Task directions: When you reach the line with "intros Hnd. assert (∀ l, k ∉ l →" in the data below, begin printing lines exactly, and stop once the line with "cbn|]; try set_solver." has been printed.

Segment Start: Entries provided

Lemma relativedelta_round_trip r : rd_valid r → rd_no_zero r →
  des (_encode (encode_relativedelta r) "relativedelta") = Ok (PRelativedelta r).
Proof.
  intros Hv Hz. assert (∀ e, e ∈ rd_set r → e.1 ≠ "weekday") as Hname.
  { intros [k n] Hin Hw. cbn in Hw. subst k. unfold rd_set in Hin. apply list_elem_of_omap in Hin as ([k o] & Hin & He).
    assert (k ∈ rd_names) as Hk. { rewrite <-(rd_valid_names r Hv). apply list_elem_of_fmap. by exists (k, o). }
    destruct o as [m|]; [|done]. cbn in He. destruct (m =? 0); [done|]. injection He as -> _.
    revert Hk. apply (bool_decide_unpack _). by vm_compute. }
  change (decode_relativedelta (F:=F) (encode_relativedelta r) = Ok (PRelativedelta r)).
  unfold decode_relativedelta, encode_relativedelta.
  set (W := match rd_weekday r with Some (w, Some n) => _ | Some (w, None) => _ | None => _ end).
  assert (∀ m : list (string * Z), (∀ e, e ∈ m → e.1 ≠ "weekday") →
    sget "weekday" (((λ e, (e.1, JPrim (F:=F) (IntV e.2))) <$> m) ++ W) = sget "weekday" W ∧
    List.filter (λ e, negb (e.1 ≟ "weekday")) (((λ e, (e.1, JPrim (F:=F) (IntV e.2))) <$> m) ++ W) =
    (λ e, (e.1, JPrim (IntV e.2))) <$> m) as Hm.
  { clear. induction m as [|e m IH]; intros Hn; cbn.
    - subst W. destruct (rd_weekday r) as [[w [n|]]|]; done.
    - rewrite bool_decide_eq_false_2 by (apply Hn; left). cbn.
      destruct IH as [IH1 IH2]; [intros; apply Hn; by right|]. by rewrite IH2. }
  destruct (Hm _ Hname) as [-> ->].
  assert (∀ m : list (string * Z),
    mapR (λ e, n ← as_int e.2; Ok (e.1, n)) ((λ e, (e.1, JPrim (F:=F) (IntV e.2))) <$> m) = Ok m) as ->.
  { induction m as [|[k n] m IH]; cbn; [done|]. by rewrite IH. }
  pose proof (relativedelta_of_set r Hv Hz) as Hof. subst W.
  transitivity (Ok (PRelativedelta (F:=F) (relativedelta_of (rd_set r) (rd_weekday r)))); [|by rewrite Hof].
  by destruct (rd_weekday r) as [[w [n|]]|].
Qed.

(** What one element gives. *)
Definition comes_back v : Prop :=
  supported v → ∃ v', des (ser v) = Ok v' ∧ py_eqv v' (norm v) ∧ (hashable v = true → v' = norm v).

Lemma elements_come_back l : Forall comes_back l → Forall supported l →
  ∃ l', mapR des (ser <$> l) = Ok l' ∧ Forall2 py_eqv l' (norm <$> l) ∧
        (forallb hashable l = true → l' = norm <$> l).
Proof.
  induction 1 as [|v l Hv _ IH]; intros Hs; [by exists []|]. apply Forall_cons in Hs as [Hs Hl].
  destruct (Hv Hs) as (v' & Hd & He & Hh). destruct (IH Hl) as (l' & Hd' & He' & Hh').
  exists (v' :: l'). cbn. rewrite Hd. cbn. rewrite Hd'. cbn. split_and!; [done|by constructor|].
  rewrite andb_true_iff. intros [? ?]. f_equal; auto.
Qed.

Lemma set_comes_back l : Forall comes_back l → comes_back (PSet l).
Proof.
  intros IH [Hh Hs%foldr_and]. cbn [_serialize]. destruct (sorted_elements l) as (m & -> & Hp).
  rewrite Hp in IH, Hs. destruct (elements_come_back m IH Hs) as (m' & Hd & _ & Hm).
  assert (forallb hashable m = true) as Hhm.
  { rewrite forallb_elem in *. intros x Hx. apply Hh. by rewrite Hp. }
  rewrite (Hm Hhm) in Hd. exists (PSet (remove_dups (norm <$> m))). split_and!; [|constructor|done].
  - change (des _) with (l ← mapR des (ser <$> m); make_set l). rewrite Hd. cbn. unfold make_set.
    rewrite (proj2 (forallb_elem _ _)); [done|]. intros x (y & -> & Hy)%list_elem_of_fmap.
    apply normal_hashable. rewrite forallb_elem in Hhm. auto.
  - apply NoDup_Permutation; [apply NoDup_remove_dups..|]. intros x. rewrite !elem_of_remove_dups. by rewrite Hp.
Qed.

Lemma dict_comes_back d : Forall (λ e, comes_back e.1 ∧ comes_back e.2) d → comes_back (PDict d).
Proof.
  intros IH Hs%foldr_and. cbn [_serialize normal].
  set (kvs := (λ e : py F * py F, (py_str str_other e.1, e.2)) <$> d).
  replace ((λ e, (py_str str_other e.1, ser e.2)) <$> d) with ((λ e, (e.1, ser e.2)) <$> kvs)
    by (subst kvs; by rewrite <-list_fmap_compose).
  replace ((λ e, (py_str str_other e.1, norm e.2)) <$> d) with ((λ e, (e.1, norm e.2)) <$> kvs)
    by (subst kvs; by rewrite <-list_fmap_compose).
  fold (dict_of ((λ e, (e.1, ser e.2)) <$> kvs)) (dict_of ((λ e, (e.1, norm e.2)) <$> kvs)).
  rewrite !dict_of_fmap. assert (∀ e, e ∈ dict_of kvs → comes_back e.2 ∧ supported e.2) as Hin.
  { intros e He%elem_of_dict_of. apply list_elem_of_fmap in He as (e' & -> & He'). rewrite Forall_forall in IH, Hs.
    split; [by apply (IH e' He')|by apply Hs]. }
  generalize dependent (dict_of kvs). clear. intros D Hin.
  change (des _) with (PDict <$> mapR (λ e, v ← des e.2; Ok (PPrim (F:=F) (StrV e.1), v)) ((λ e, (e.1, ser e.2)) <$> D)).
  assert (∃ c, mapR (λ e, v ← des e.2; Ok (PPrim (F:=F) (StrV e.1), v)) ((λ e, (e.1, ser e.2)) <$> D) = Ok c ∧
    Forall2 (λ e f, e.1 = f.1 ∧ py_eqv e.2 f.2) c ((λ e, (PPrim (F:=F) (StrV e.1), e.2)) <$> ((λ e, (e.1, norm e.2)) <$> D)))
    as (c & Hc & HR).
  { induction D as [|[k v] D IHD]; [by exists []|]. destruct (Hin (k, v) ltac:(left)) as [Hv Hs].
    destruct (Hv Hs) as (v' & Hd & He & _). destruct IHD as (c & Hc & HR); [set_solver|].
    exists ((PPrim (StrV k), v') :: c). cbn in *. rewrite Hd. cbn. rewrite Hc. cbn. split; [done|]. by constructor. }
  exists (PDict c). rewrite Hc. split_and!; [done|by constructor|done].
Qed.

Lemma all_come_back v : comes_back v.
Proof.
  refine (py_ind' comes_back _ _ _ set_comes_back dict_comes_back v).
  - clear v. intros []; try done; intros Hs; eexists; (split_and!; [|constructor|done]); try done; cbn in Hs.
    + change (PDatetime <$> Ok (microseconds_of (seconds_of t)) = Ok (PDatetime (F:=F) t)). by rewrite seconds_round_trip.
    + change (PTimedelta <$> Ok (microseconds_of (seconds_of us)) = Ok (PTimedelta (F:=F) us)). by rewrite seconds_round_trip.
    + apply relativedelta_round_trip; apply Hs.
  - intros l IH Hs%foldr_and. destruct (elements_come_back l IH Hs) as (l' & Hd & He & _).
    exists (PList l'). cbn [_serialize _deserialize]. rewrite Hd. split_and!; [done|by constructor|done].
  - intros l IH Hs%foldr_and. destruct (elements_come_back l IH Hs) as (l' & Hd & He & Hh).
    exists (PTuple l'). change (des (ser (PTuple l))) with (PTuple <$> mapR des (ser <$> l)). rewrite Hd.
    split_and!; [done|by constructor|]. cbn. intros Hl. by rewrite (Hh Hl).
Qed.

(** What [_serialize] writes, [_deserialize] reads back: for every value whose
    dates fit a float and whose relative deltas have no absolute zero it succeeds,
    with the value itself up to the order of sets, where keys of dictionaries,
    callables and objects are strings and enums their values. *)
Theorem serialize_round_trip v (Hv : supported v) : ∃ v', des (ser v) = Ok v' ∧ py_eqv v' (norm v).
Proof. destruct (all_come_back v Hv) as (v' & ? & ? & _). eauto. Qed.
End RoundTrip.

(** ** Samples *)

Module SerializationSample.
Local Open Scope Z_scope.

(** Floats that are numbers of microseconds. *)
#[export] Instance micro_float : PyFloat Z.
Proof.
  refine {| seconds_of := λ us, us; microseconds_of := λ f, f; float_repr := pretty;
            float_leb := λ a b, let us n := match n with inl n => n * 1000000 | inr f => f end in us a <=? us b |}.
  done.
Defined.

(** A constructor of relative deltas that keeps its arguments. *)
Definition rd_relative : list string := take 8 rd_names.
Definition keep_arguments (kwargs : list (string * Z)) (weekday : option (Z * option Z)) : relativedelta :=
  {| rd_fields := (λ k, (k, match sget k kwargs with
                            | Some n => Some n
                            | None => if k ∈? rd_relative then Some 0 else None
                            end)) <$> rd_names;
     rd_weekday := weekday |}.

Definition well_formed (r : relativedelta) : Prop :=
  ∃ f, rd_fields r = (λ k, (k, f k)) <$> rd_names ∧ ∀ k, k ∈ rd_relative → f k ≠ None.

Lemma sget_rd_set (f : string → option Z) k names : NoDup names → k ∈ names →
  sget k (omap (λ e : string * option Z, match e.2 with Some n => if n =? 0 then None else Some (e.1, n) | None => None end)
            ((λ k, (k, f k)) <$> names)) =
  match f k with Some n => if n =? 0 then None else Some n | None => None end.
Proof.
  intros Hnd. assert (∀ l, k ∉ l →
    sget k (omap (λ e : string * option Z, match e.2 with Some n => if n =? 0 then None else Some (e.1, n) | None => None end)
            ((λ k, (k, f k)) <$> l)) = None) as Hno.
  { induction l as [|x l IH]; cbn; [done|]. intros Hx. destruct (f x) as [n|]; cbn; [destruct (n =? 0); cbn|]; try set_solver.
    unfold sget. cbn. rewrite bool_decide_eq_false_2 by set_solver. cbn. apply IH. set_solver. }
  induction Hnd as [|x l Hx Hnd IH]; intros Hk; [by apply elem_of_nil in Hk|]. destruct (decide (k = x)) as [->|Hne].
  - cbn. destruct (f x) as [n|]; [|by apply Hno]. destruct (n =? 0); [by apply Hno|].
    unfold sget. cbn. by rewrite bool_decide_eq_true_2.
  - assert (k ∈ l) as Hl by set_solver. cbn. destruct (f x) as [n|]; [|by apply IH]. destruct (n =? 0); [by apply IH|].
    unfold sget. cbn. rewrite bool_decide_eq_false_2 by done. by apply IH.
Qed.

#[export] Instance keep_dateutil : Dateutil.
Proof.
  refine {| rd_valid := well_formed; relativedelta_of := keep_arguments |}.
  - intros [fields w] (f & Hf & Hrel) Hz. cbn [rd_fields] in Hf. subst fields. unfold keep_arguments, rd_set. cbn [rd_fields rd_weekday].
    f_equal. apply list_fmap_ext. intros i k Hk. f_equal. apply list_elem_of_lookup_2 in Hk.
    rewrite sget_rd_set by (done || apply (bool_decide_unpack _); by vm_compute).
    destruct (f k) as [n|] eqn:E; [destruct (n =? 0) eqn:En|]; [|done|].
    + apply Z.eqb_eq in En as ->. case_bool_decide as Hr; [done|]. exfalso. apply (Hz k).
      * rewrite <-(take_drop 8 rd_names) in Hk. apply elem_of_app in Hk as [Hk|Hk]; [by destruct Hr|exact Hk].
      * cbn [rd_fields]. apply list_elem_of_fmap. exists k. by rewrite E.
    + case_bool_decide as Hr; [|done]. by destruct (Hrel k Hr).
  - intros r (f & -> & _). by vm_compute.
Defined.

Definition no_str (v : py Z) : string := "".
Definition no_nested (_ : string) (_ : json Z) : result (py Z) := Err AttributeError.

(** A [default_args] with a date, a delta, a set and a tuple. *)
Definition default_args : py Z :=
  PDict [(PPrim (StrV "start_date"), PDatetime 1600000000000000);
         (PPrim (StrV "retry_delay"), PTimedelta 300000000);
         (PPrim (StrV "tags"), PSet [PPrim (StrV "b"); PPrim (StrV "a")]);
         (PPrim (IntV 3), PTuple [PPrim NoneV; PPrim (BoolV true)])].

Example default_args_comes_back : _deserialize no_nested (_serialize no_str default_args) =
  Ok (PDict [(PPrim (StrV "start_date"), PDatetime 1600000000000000);
             (PPrim (StrV "retry_delay"), PTimedelta 300000000);
             (PPrim (StrV "tags"), PSet [PPrim (StrV "a"); PPrim (StrV "b")]);
             (PPrim (StrV "3"), PTuple [PPrim NoneV; PPrim (BoolV true)])]).
Proof. by vm_compute. Qed.

Lemma serialize_round_trip_witness :
  ∃ v', _deserialize no_nested (_serialize no_str default_args) = Ok v' ∧ py_eqv v' (normal no_str default_args).
Proof. apply serialize_round_trip. vm_compute. repeat split; done. Defined.

(** [relativedelta(days=1, hour=0)], midnight of the next day, comes back as
    [relativedelta(days=1)]. *)
Example absolute_zero_is_lost :
  _deserialize no_nested (_serialize no_str (PRelativedelta (keep_arguments [("days", 1); ("hour", 0)] None))) =
  Ok (PRelativedelta (keep_arguments [("days", 1)] None)).
Proof. by vm_compute. Qed.
End SerializationSample.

Segment End: Entries provided

Exercise result:
  intros Hnd. assert (∀ l, k ∉ l →
    sget k (omap (λ e : string * option Z, match e.2 with Some n => if n =? 0 then None else Some (e.1, n) | None => None end)
            ((λ k, (k, f k)) <$> l)) = None) as Hno.
  { induction l as [|x l IH]; cbn; [done|]. intros Hx. destruct (f x) as [n|]; cbn; [destruct (n =? 0); cbn|]; try set_solver.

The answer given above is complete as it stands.